> [WORK REQUEST]: From the line containing "Record _ToolThread := Thread" down to the line containing "(** The calls a" in the records below, reproduce every line exactly, ends included, and omit all others.

> [Stored data]:
Segment Open

Lemma charged_insert bs hs i b st st' c : hs !! i = Some (b, st) ->
  charged bs (<[i := (b, st')]> hs) c = charged bs hs c - claims (chain bs b) st c + claims (chain bs b) st' c.
Proof. intros H. unfold charged. by rewrite (total_insert _ _ _ _ _ H). Qed.

Record budgets_inv bs hs : Prop := {
  bi_ok : budget_ok bs;
  bi_made i b st : hs !! i = Some (b, st) -> (b < length bs)%nat;
  bi_shape i b st : hs !! i = Some (b, st) -> shape (chain bs b) st;
  bi_count c x : bs !! c = Some x -> x.(count) = charged bs hs c;
  bi_lock c x i : bs !! c = Some x -> x.(lock) = Some i <-> exists h, hs !! i = Some h /\ c ∈ locks_of h.2;
  bi_room c x i h : bs !! c = Some x -> hs !! i = Some h -> c ∈ promised h.2 -> x.(count) < x.(limit);
  bi_cap c x : bs !! c = Some x -> x.(count) <= x.(limit)
}.

Lemma promised_locks st : promised st ⊆ locks_of st.
Proof. destruct st; cbn; set_solver. Qed.

(** One budget changes, under its lock, with one thread. *)
Lemma budgets_inv_update bs hs i b st st' c x y : let ch := chain bs b in
  budgets_inv bs hs -> hs !! i = Some (b, st) -> bs !! c = Some x -> x.(limit) = y.(limit) -> x.(parent) = y.(parent) ->
  shape ch st' -> (forall d, d <> c -> claims ch st' d = claims ch st d) ->
  y.(count) = x.(count) + claims ch st' c - claims ch st c ->
  (forall d, d <> c -> d ∈ locks_of st' <-> d ∈ locks_of st) ->
  (x.(lock) = None \/ x.(lock) = Some i) ->
  (y.(lock) = None /\ c ∉ locks_of st' \/ y.(lock) = Some i /\ c ∈ locks_of st') ->
  (forall d, d <> c -> d ∈ promised st' -> d ∈ promised st) -> (c ∈ promised st' -> y.(count) < y.(limit)) -> y.(count) <= y.(limit) ->
  budgets_inv (<[c := y]> bs) (<[i := (b, st')]> hs).
Proof.
  intros ch I Hi Hc Hl Hp Hsh Hd Hcount Hlocks Hx Hy Hprom Hroom Hcap.
  pose proof (same_shape_insert _ _ _ _ Hc Hl Hp) as Hss.
  assert (Hch : forall b', chain (<[c := y]> bs) b' = chain bs b') by (intros; symmetry; by apply chain_shape).
  assert (Hlen : (i < length hs)%nat) by by eapply lookup_lt_Some.
  assert (Hclen : (c < length bs)%nat) by by eapply lookup_lt_Some.
  assert (Hothers : forall j h, j <> i -> hs !! j = Some h -> c ∉ locks_of h.2).
  { intros j h Hne Hj Hin. assert (Hlk : lock x = Some j) by (apply (bi_lock _ _ I c x j Hc); eauto).
    destruct Hx as [Hx|Hx]; congruence. }
  split.
  - eapply same_shape_ok; [exact Hss|apply I].
  - intros j b' st'' Hj. rewrite length_insert. destruct (decide (i = j)) as [<-|Hne].
    + rewrite list_lookup_insert_eq in Hj by done. injection Hj as <- <-. by eapply bi_made.
    + rewrite list_lookup_insert_ne in Hj by done. by eapply bi_made.
  - intros j b' st'' Hj. rewrite Hch. destruct (decide (i = j)) as [<-|Hne].
    + rewrite list_lookup_insert_eq in Hj by done. injection Hj as <- <-. exact Hsh.
    + rewrite list_lookup_insert_ne in Hj by done. by eapply bi_shape.
  - intros d z Hz. rewrite <- (charged_shape _ _ _ _ Hss), (charged_insert _ _ _ _ _ _ _ Hi). destruct (decide (c = d)) as [<-|Hne].
    + rewrite list_lookup_insert_eq in Hz by done. injection Hz as <-. rewrite Hcount, (bi_count _ _ I _ _ Hc). subst ch. lia.
    + rewrite list_lookup_insert_ne in Hz by done. rewrite (bi_count _ _ I _ _ Hz). specialize (Hd d ltac:(congruence)). subst ch. lia.
  - intros d z j Hz. destruct (decide (c = d)) as [<-|Hne].
    + rewrite list_lookup_insert_eq in Hz by done. injection Hz as <-. split.
      * intros Hlk. destruct Hy as [[Hy _]|[Hy Hin]]; [congruence|]. assert (j = i) as -> by congruence. exists (b, st').
        by rewrite list_lookup_insert_eq.
      * intros (h & Hj & Hin). destruct (decide (i = j)) as [<-|Hnj].
        -- rewrite list_lookup_insert_eq in Hj by done. injection Hj as <-. cbn in Hin. destruct Hy as [[_ Hy]|[Hy _]]; [by destruct Hy|done].
        -- rewrite list_lookup_insert_ne in Hj by done. destruct (Hothers j h ltac:(congruence) Hj Hin).
    + rewrite list_lookup_insert_ne in Hz by done. rewrite (bi_lock _ _ I d z j Hz). destruct (decide (i = j)) as [<-|Hnj].
      * rewrite Hi. rewrite list_lookup_insert_eq by done. split; intros (h & [= <-] & Hin); (eexists; split; [done|]; cbn in *; by apply Hlocks).
      * by rewrite list_lookup_insert_ne.
  - intros d z j h Hz Hj Hin. destruct (decide (c = d)) as [<-|Hne].
    + rewrite list_lookup_insert_eq in Hz by done. injection Hz as <-. destruct (decide (i = j)) as [<-|Hnj].
      * rewrite list_lookup_insert_eq in Hj by done. injection Hj as <-. by apply Hroom.
      * rewrite list_lookup_insert_ne in Hj by done. destruct (Hothers j h ltac:(congruence) Hj). by apply promised_locks.
    + rewrite list_lookup_insert_ne in Hz by done. destruct (decide (i = j)) as [<-|Hnj].
      * rewrite list_lookup_insert_eq in Hj by done. injection Hj as <-. eapply (bi_room _ _ I d z i (b, st)); [done..|]. cbn in *. by apply Hprom.
      * rewrite list_lookup_insert_ne in Hj by done. by eapply (bi_room _ _ I d z j h).
  - intros d z Hz. destruct (decide (c = d)) as [<-|Hne].
    + rewrite list_lookup_insert_eq in Hz by done. by injection Hz as <-.
    + rewrite list_lookup_insert_ne in Hz by done. by eapply bi_cap.
Qed.
(* ===== verification/ToolThread.v ===== *)
(** * Tool threads ([python/pydeno/_agent.py], [_ToolThread], [_Core], [_run_tool]; [_isolated.py], [_Outlasted])

    A session runs its plain tools on a thread of its own, started at the first such call and
    counted against a budget, and its asynchronous ones on its loop, which is counted from its
    first tool on.  A call that outlasts [tool_timeout] is given up on: it goes on in its thread,
    which is replaced by a new one on the same budget.  Sessions, their threads, and whoever
    closes a session take their steps in any order. *)

From S2P Require Import Prelude ThreadBudget.

(** ** [_Outlasted] and [_TimedCall] *)

Inductive future := Unsubmitted | Queued | Cancelled | Running | Finished.

#[export] Instance future_eq_dec : EqDecision future.
Proof. solve_decision. Defined.

(** A tool call of the session [by_]: its future, and the flags of its [_TimedCall].  [plain]: it
    runs on the tool thread; [timed]: under [tool_timeout]. *)
Record call := Call {
  by_ : nat; plain : bool; timed : bool; state : future; started : bool; done : bool; abandoned : bool
}.

Definition MAX_ABANDONED_TOOL_CALLS : Z := 8.

Definition set_state (f : future) (c : call) : call :=
  Call c.(by_) c.(plain) c.(timed) f c.(started) c.(done) c.(abandoned).
Definition set_flags (s d a : bool) (c : call) : call := Call c.(by_) c.(plain) c.(timed) c.(state) s d a.

(** The calls still running past their deadline. *)
Definition stuck (c : call) : bool := c.(started) && negb c.(done) && c.(abandoned).

Definition begin (c : call) : call * bool :=
  if c.(abandoned) then (c, false) else (set_flags true c.(done) c.(abandoned) c, true).
Definition finish (c : call) (count : Z) : call * Z :=
  (set_flags c.(started) true c.(abandoned) c, if c.(abandoned) && c.(started) then count - 1 else count).
Definition abandon (c : call) (count : Z) : call * Z * option Z :=
  if c.(done) then (c, count, None)
  else
    let count := if c.(started) then count + 1 else count in
    (set_flags c.(started) c.(done) true c, count, Some count).

(** ** Threads and sessions *)

Inductive kind := ToolThread | LoopThread.

#[export] Instance kind_eq_dec : EqDecision kind.
Proof. solve_decision. Defined.

(** What the operating system's thread does: [Waiting] on its queue; having taken a call and not
    yet asked [begin]; in the tool; with its result.  A loop thread is [Waiting] while its loop runs
    and [Winding] from the end of the loop until its cancelled tasks have ended too. *)
Inductive serving := NotStarted | Waiting | Beginning (c : nat) | InTool (c : nat) | Answering (c : nat) | Winding | Exited.

#[export] Instance serving_eq_dec : EqDecision serving.
Proof. solve_decision. Defined.

(** [place]: where the thread is with its budget; [queue]: calls, and the [None] that ends it;
    [ran]: the calls whose tool it entered, in order. *)
Record _ToolThread := Thread {
  owner : nat; of_kind : kind; budget : nat; closed : bool; place : stage; queue : list (option nat); serves : serving;
  ran : list nat
}.
(* ===== verification/ToolThreadCalls.v ===== *)
(** * Invariants of tool threads: calls

    A call is in one place: waiting in the queue of one thread, taken by it, or run by it; its
    flags only go up, and [outlasted] counts the calls that are given up on and still run. *)

From S2P Require Import Prelude ThreadBudget ToolThread ToolThreadInv.

(** The calls a thread has accepted and not entered; all it has accepted and not dropped; those
    whose [finish] is to come. *)
Definition taken (t : _ToolThread) : list nat := match t.(serves) with Beginning c => [c] | _ => [] end.
Definition pend (t : _ToolThread) : list nat := omap id t.(queue) ++ taken t.
Definition tokens (t : _ToolThread) : list nat := pend t ++ t.(ran).
Definition undone (t : _ToolThread) : list nat := pend t ++ match t.(serves) with InTool c => [c] | _ => [] end.

Record thread_calls (ks : list call) (t : _ToolThread) : Prop := {
  tc_call c : c ∈ tokens t -> exists k, ks !! c = Some k /\ k.(by_) = t.(owner) /\ k.(plain) = true /\ k.(state) <> Unsubmitted;
  tc_undone c k : c ∈ undone t -> ks !! c = Some k -> k.(done) = false;
  tc_ran c k : c ∈ t.(ran) -> ks !! c = Some k -> k.(timed) = true -> k.(started) = true;
  tc_in c : t.(serves) = InTool c -> c ∈ t.(ran);
  tc_answer c : t.(serves) = Answering c -> exists k, ks !! c = Some k /\ k.(state) <> Unsubmitted
}.

(** The call a session is about to submit. *)
Definition fresh_call (a : whereabouts) : option nat :=
  match a with Charging c | Submitting c | Acquiring c | Starting c | Failing c => Some c | _ => None end.
Definition awaited (a : whereabouts) : option nat := match a with Awaiting c => Some c | _ => None end.
Definition as_plain (a : whereabouts) : bool := match a with Acquiring _ | Starting _ => true | _ => false end.

Record session_calls (ks : list call) (s : nat) (x : session) : Prop := {
  sc_fresh c : fresh_call x.(at_) = Some c ->
    exists k, ks !! c = Some k /\ k.(by_) = s /\ k.(state) = Unsubmitted /\ (as_plain x.(at_) = true -> k.(plain) = true);
  sc_awaited c : awaited x.(at_) = Some c -> exists k, ks !! c = Some k /\ k.(by_) = s /\ k.(state) <> Unsubmitted /\ k.(abandoned) = false
}.

Record call_ok (n : nat) (k : call) : Prop := {
  co_by : (k.(by_) < n)%nat;
  co_task : k.(plain) = false -> k.(state) = Running -> k.(started) = true /\ k.(done) = false;
  co_fresh : k.(state) = Unsubmitted -> k.(started) = false /\ k.(done) = false /\ k.(abandoned) = false;
  co_timed : k.(abandoned) = true -> k.(timed) = true
}.

Definition stuck_of (s : nat) (k : call) : Z := if bool_decide (k.(by_) = s) && stuck k then 1 else 0.

(** The ninth stuck call ends the session's run. *)
Definition deciding (a : whereabouts) : option (option Z) :=
  match a with GivenUp _ n | CancelledIt _ n | Replaced n _ => Some n | _ => None end.
Record cap_ok (x : session) : Prop := {
  cap_most : x.(outlasted) <= MAX_ABANDONED_TOOL_CALLS + 1;
  cap_stop : x.(stopped) = true -> x.(running) = false /\ x.(at_) = Idle;
  cap_over : MAX_ABANDONED_TOOL_CALLS < x.(outlasted) ->
    match deciding x.(at_) with Some n => exists k, n = Some k /\ MAX_ABANDONED_TOOL_CALLS < k | None => x.(stopped) = true end
}.

Record called (w : world) : Prop := {
  d_call c k : w.(calls) !! c = Some k -> call_ok (length w.(sessions)) k;
  d_thread i t : w.(threads) !! i = Some t -> thread_calls w.(calls) t;
  d_session s x : w.(sessions) !! s = Some x -> session_calls w.(calls) s x;
  d_count s x : w.(sessions) !! s = Some x -> x.(outlasted) = total (stuck_of s) w.(calls);
  d_cap s x : w.(sessions) !! s = Some x -> cap_ok x;
  d_once : NoDup (w.(threads) ≫= tokens)
}.

(** ** Where calls are *)

Lemma bind_split {A B} (f : A -> list B) l i x : l !! i = Some x -> exists rest, l ≫= f ≡ₚ f x ++ rest /\ forall y, <[i := y]> l ≫= f ≡ₚ f y ++ rest.
Proof.
  revert i. induction l as [|a l IH]; intros [|i] E; try done.
  - injection E as ->. exists (l ≫= f). split; [done|]. intros y. done.
  - destruct (IH i E) as (rest & H1 & H2). exists (f a ++ rest). split.
    + cbn. rewrite H1. by rewrite Permutation_app_swap_app.
    + intros y. cbn. change (f a ++ (<[i := y]> l ≫= f) ≡ₚ f y ++ f a ++ rest). rewrite H2. by rewrite Permutation_app_swap_app.
Qed.

Lemma once_kept l i t t' : NoDup (l ≫= tokens) -> l !! i = Some t -> tokens t' ⊆+ tokens t -> NoDup (<[i := t']> l ≫= tokens).
Proof.
  intros Hn Hi [gone Hp]%submseteq_Permutation. destruct (bind_split tokens _ _ _ Hi) as (rest & H1 & H2).
  rewrite H2. rewrite H1, Hp in Hn. apply NoDup_app in Hn as (Ha & Hb & Hr). apply NoDup_app in Ha as (Ha & _ & _). apply NoDup_app. set_solver.
Qed.

Lemma once_new l i t t' c : NoDup (l ≫= tokens) -> l !! i = Some t -> tokens t' ≡ₚ c :: tokens t -> (forall j u, l !! j = Some u -> c ∉ tokens u) ->
  NoDup (<[i := t']> l ≫= tokens).
Proof.
  intros Hn Hi Hp Hc. destruct (bind_split tokens _ _ _ Hi) as (rest & H1 & H2). rewrite H2, Hp. cbn. constructor; [|by rewrite <- H1].
  rewrite <- H1. intros (u & Hu & [j Hj]%list_elem_of_lookup)%list_elem_of_bind. by eapply Hc.
Qed.

Lemma once_apart l i j t u c : NoDup (l ≫= tokens) -> l !! i = Some t -> l !! j = Some u -> i <> j -> c ∈ tokens t -> c ∈ tokens u -> False.
Proof.
  intros Hn Hi Hj Hne Ht Hu. destruct (bind_split tokens _ _ _ Hi) as (rest & H1 & H2). rewrite H1 in Hn. apply NoDup_app in Hn as (_ & Hn & _).
  apply (Hn c Ht). specialize (H2 (put [] NotStarted (new_thread 0 ToolThread 0 NotStarted))). cbn in H2. rewrite <- H2.
  apply list_elem_of_bind. exists u. split; [done|]. apply list_elem_of_lookup. exists j. by rewrite list_lookup_insert_ne.
Qed.

Lemma undone_tokens ks t : thread_calls ks t -> undone t ⊆ tokens t.
Proof.
  intros H c. unfold undone, tokens. rewrite !elem_of_app. intros [?|Hc]; [by left|right]. destruct (serves t) eqn:E; try by apply elem_of_nil in Hc.
  apply list_elem_of_singleton in Hc as ->. by apply (tc_in _ _ H).
Qed.

(** ** A call changes *)

Record evolves (k k' : call) : Prop := {
  ev_same : k'.(by_) = k.(by_) /\ k'.(plain) = k.(plain) /\ k'.(timed) = k.(timed);
  ev_state : k.(state) <> Unsubmitted -> k'.(state) <> Unsubmitted;
  ev_started : k.(started) = true -> k'.(started) = true
}.

Lemma thread_calls_insert ks t c k k' :
  ks !! c = Some k -> evolves k k' -> (k'.(done) = true -> k.(done) = true \/ c ∉ undone t) -> thread_calls ks t -> thread_calls (<[c := k']> ks) t.
Proof.
  intros Hk [(Hb & Hp & Ht) Hs Hst] Hd H. assert (Hlen : (c < length ks)%nat) by by eapply lookup_lt_Some.
  assert (Hcase : forall d q, <[c := k']> ks !! d = Some q -> d = c /\ q = k' \/ d <> c /\ ks !! d = Some q) by (intros d q Hq; by eapply lookup_insert_case in Hq).
  split.
  - intros d Hin. destruct (tc_call _ _ H d Hin) as (q & Hq & E1 & E2 & E3). destruct (decide (c = d)) as [<-|Hne].
    + exists k'. rewrite list_lookup_insert_eq by done. assert (q = k) as -> by congruence. split_and!; [done|congruence|congruence|by apply Hs].
    + exists q. by rewrite list_lookup_insert_ne.
  - intros d q Hin Hq. destruct (Hcase _ _ Hq) as [[-> ->]|[_ Hq']]; [|by eapply tc_undone].
    destruct (done k') eqn:E; [|done]. destruct (Hd eq_refl) as [Hd'|Hd']; [|done]. by rewrite <- Hd', (tc_undone _ _ H c k Hin Hk).
  - intros d q Hin Hq Htm. destruct (Hcase _ _ Hq) as [[-> ->]|[_ Hq']]; [|by eapply tc_ran]. apply Hst. eapply tc_ran; [done..|congruence].
  - apply H.
  - intros d Hd'. destruct (tc_answer _ _ H d Hd') as (q & Hq & E). destruct (decide (c = d)) as [<-|Hne].
    + exists k'. rewrite list_lookup_insert_eq by done. assert (q = k) as -> by congruence. split; [done|by apply Hs].
    + exists q. by rewrite list_lookup_insert_ne.
Qed.

Lemma session_calls_insert ks s x c k k' :
  ks !! c = Some k -> evolves k k' ->
  (fresh_call x.(at_) = Some c -> k'.(state) = Unsubmitted) -> (awaited x.(at_) = Some c -> k'.(abandoned) = false) ->
  session_calls ks s x -> session_calls (<[c := k']> ks) s x.
Proof.
  intros Hk [(Hb & Hp & Ht) Hs Hst] Hf Ha H. assert (Hlen : (c < length ks)%nat) by by eapply lookup_lt_Some. split.
  - intros d Hd. destruct (sc_fresh _ _ _ H d Hd) as (q & Hq & E1 & E2 & E3). destruct (decide (c = d)) as [<-|Hne].
    + exists k'. rewrite list_lookup_insert_eq by done. assert (q = k) as -> by congruence. split_and!; [done|congruence|by apply Hf|rewrite Hp; done].
    + exists q. by rewrite list_lookup_insert_ne.
  - intros d Hd. destruct (sc_awaited _ _ _ H d Hd) as (q & Hq & E1 & E2 & E3). destruct (decide (c = d)) as [<-|Hne].
    + exists k'. rewrite list_lookup_insert_eq by done. assert (q = k) as -> by congruence. split_and!; [done|congruence|by apply Hs|by apply Ha].
    + exists q. by rewrite list_lookup_insert_ne.
Qed.

Lemma called_change w s x x' i t t' ks' bs :
  called w -> w.(sessions) !! s = Some x -> w.(threads) !! i = Some t ->
  (forall c k, ks' !! c = Some k -> call_ok (length w.(sessions)) k) ->
  (forall j u, j <> i -> w.(threads) !! j = Some u -> thread_calls ks' u) -> thread_calls ks' t' ->
  (forall s' y, s' <> s -> w.(sessions) !! s' = Some y -> session_calls ks' s' y) -> session_calls ks' s x' ->
  (forall s' y, s' <> s -> w.(sessions) !! s' = Some y -> total (stuck_of s') ks' = total (stuck_of s') w.(calls)) ->
  x'.(outlasted) = total (stuck_of s) ks' -> cap_ok x' -> NoDup (<[i := t']> w.(threads) ≫= tokens) ->
  called (World bs (<[i := t']> w.(threads)) (<[s := x']> w.(sessions)) ks').
Proof.
  intros I Hs Hi Hk Hts Ht Hss Hx Hcs Hc Hcap Hn. split; cbn.
  - intros c k E. rewrite length_insert. by eapply Hk.
  - intros j u Hj. destruct (lookup_insert_case _ _ _ _ _ _ Hi Hj) as [[-> ->]|[Hne Hj']]; [done|by eapply Hts].
  - intros s' y Hy. destruct (lookup_insert_case _ _ _ _ _ _ Hs Hy) as [[-> ->]|[Hne Hy']]; [done|by eapply Hss].
  - intros s' y Hy. destruct (lookup_insert_case _ _ _ _ _ _ Hs Hy) as [[-> ->]|[Hne Hy']]; [done|]. rewrite (Hcs s' y) by done. by apply I.
  - intros s' y Hy. destruct (lookup_insert_case _ _ _ _ _ _ Hs Hy) as [[-> ->]|[Hne Hy']]; [done|by eapply d_cap].
  - done.
Qed.

(** No call changes. *)
Lemma called_simple w s x x' i t t' bs :
  called w -> w.(sessions) !! s = Some x -> w.(threads) !! i = Some t -> thread_calls w.(calls) t' -> session_calls w.(calls) s x' ->
  x'.(outlasted) = x.(outlasted) -> cap_ok x' -> tokens t' ⊆+ tokens t ->
  called (World bs (<[i := t']> w.(threads)) (<[s := x']> w.(sessions)) w.(calls)).
Proof.
  intros I Hs Hi Ht Hx Ho Hcap Hn. eapply called_change; try done.
  - intros. by eapply d_call.
  - intros. by eapply d_thread.
  - intros. by eapply d_session.
  - rewrite Ho. by apply I.
  - eapply once_kept; [apply I|done..].
Qed.

(** A call of the session changes. *)
Lemma called_update w s x x' i t t' c k k' bs :
  called w -> w.(sessions) !! s = Some x -> w.(threads) !! i = Some t -> w.(calls) !! c = Some k -> k.(by_) = s ->
  evolves k k' -> call_ok (length w.(sessions)) k' ->
  (k'.(done) = true -> k.(done) = true \/ forall j u, j <> i -> w.(threads) !! j = Some u -> c ∉ undone u) ->
  thread_calls (<[c := k']> w.(calls)) t' -> session_calls (<[c := k']> w.(calls)) s x' ->
  x'.(outlasted) = x.(outlasted) - stuck_of s k + stuck_of s k' -> cap_ok x' -> NoDup (<[i := t']> w.(threads) ≫= tokens) ->
  called (World bs (<[i := t']> w.(threads)) (<[s := x']> w.(sessions)) (<[c := k']> w.(calls))).
Proof.
  intros I Hs Hi Hk Hby Hev Hok Hd Ht Hx Ho Hcap Hn.
  assert (Hfar : forall s' y d, s' <> s -> w.(sessions) !! s' = Some y -> fresh_call y.(at_) = Some d \/ awaited y.(at_) = Some d -> d <> c).
  { intros s' y d Hne Hy [Hd'|Hd'] ->; [destruct (sc_fresh _ _ _ (d_session _ I _ _ Hy) c Hd') as (q & Hq & E & _)|
      destruct (sc_awaited _ _ _ (d_session _ I _ _ Hy) c Hd') as (q & Hq & E & _)]; congruence. }
  eapply called_change; try done.
  - intros d q Hq. destruct (lookup_insert_case _ _ _ _ _ _ Hk Hq) as [[-> ->]|[_ Hq']]; [done|by eapply d_call].
  - intros j u Hne Hj. eapply thread_calls_insert; try done; [|by eapply d_thread]. intros Hd'. destruct (Hd Hd') as [?|Hd'']; [by left|right; by eapply Hd''].
  - intros s' y Hne Hy. eapply session_calls_insert; try done; [| |by eapply d_session]; intros Hd'; (exfalso; eapply (Hfar s' y c); eauto).
  - intros s' y Hne Hy. rewrite (total_insert _ _ _ _ _ Hk). unfold stuck_of. destruct Hev as [(Hb & _) _ _].
    rewrite !bool_decide_false by congruence. cbn. lia.
  - rewrite (total_insert _ _ _ _ _ Hk), Ho, (d_count _ I _ _ Hs). lia.
Qed.

Lemma called_session w s x x' bs :
  called w -> w.(sessions) !! s = Some x -> threads_of w s x -> session_calls w.(calls) s x' -> x'.(outlasted) = x.(outlasted) -> cap_ok x' ->
  called (World bs w.(threads) (<[s := x']> w.(sessions)) w.(calls)).
Proof.
  intros I Hs [(t & Ht & _) _] Hx Ho Hc. rewrite <- (list_insert_id (threads w) (tools x) t) by done.
  eapply called_simple; try done. by eapply d_thread.
Qed.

Segment Closed

> [FINISHED TASK]:
Record _ToolThread := Thread {
  owner : nat; of_kind : kind; budget : nat; closed : bool; place : stage; queue : list (option nat); serves : serving;
  ran : list nat
}.
(* ===== verification/ToolThreadCalls.v ===== *)
(** * Invariants of tool threads: calls

    A call is in one place: waiting in the queue of one thread, taken by it, or run by it; its
    flags only go up, and [outlasted] counts the calls that are given up on and still run. *)

From S2P Require Import Prelude ThreadBudget ToolThread ToolThreadInv.

(** The calls a thread has accepted and not entered; all it has accepted and not dropped; those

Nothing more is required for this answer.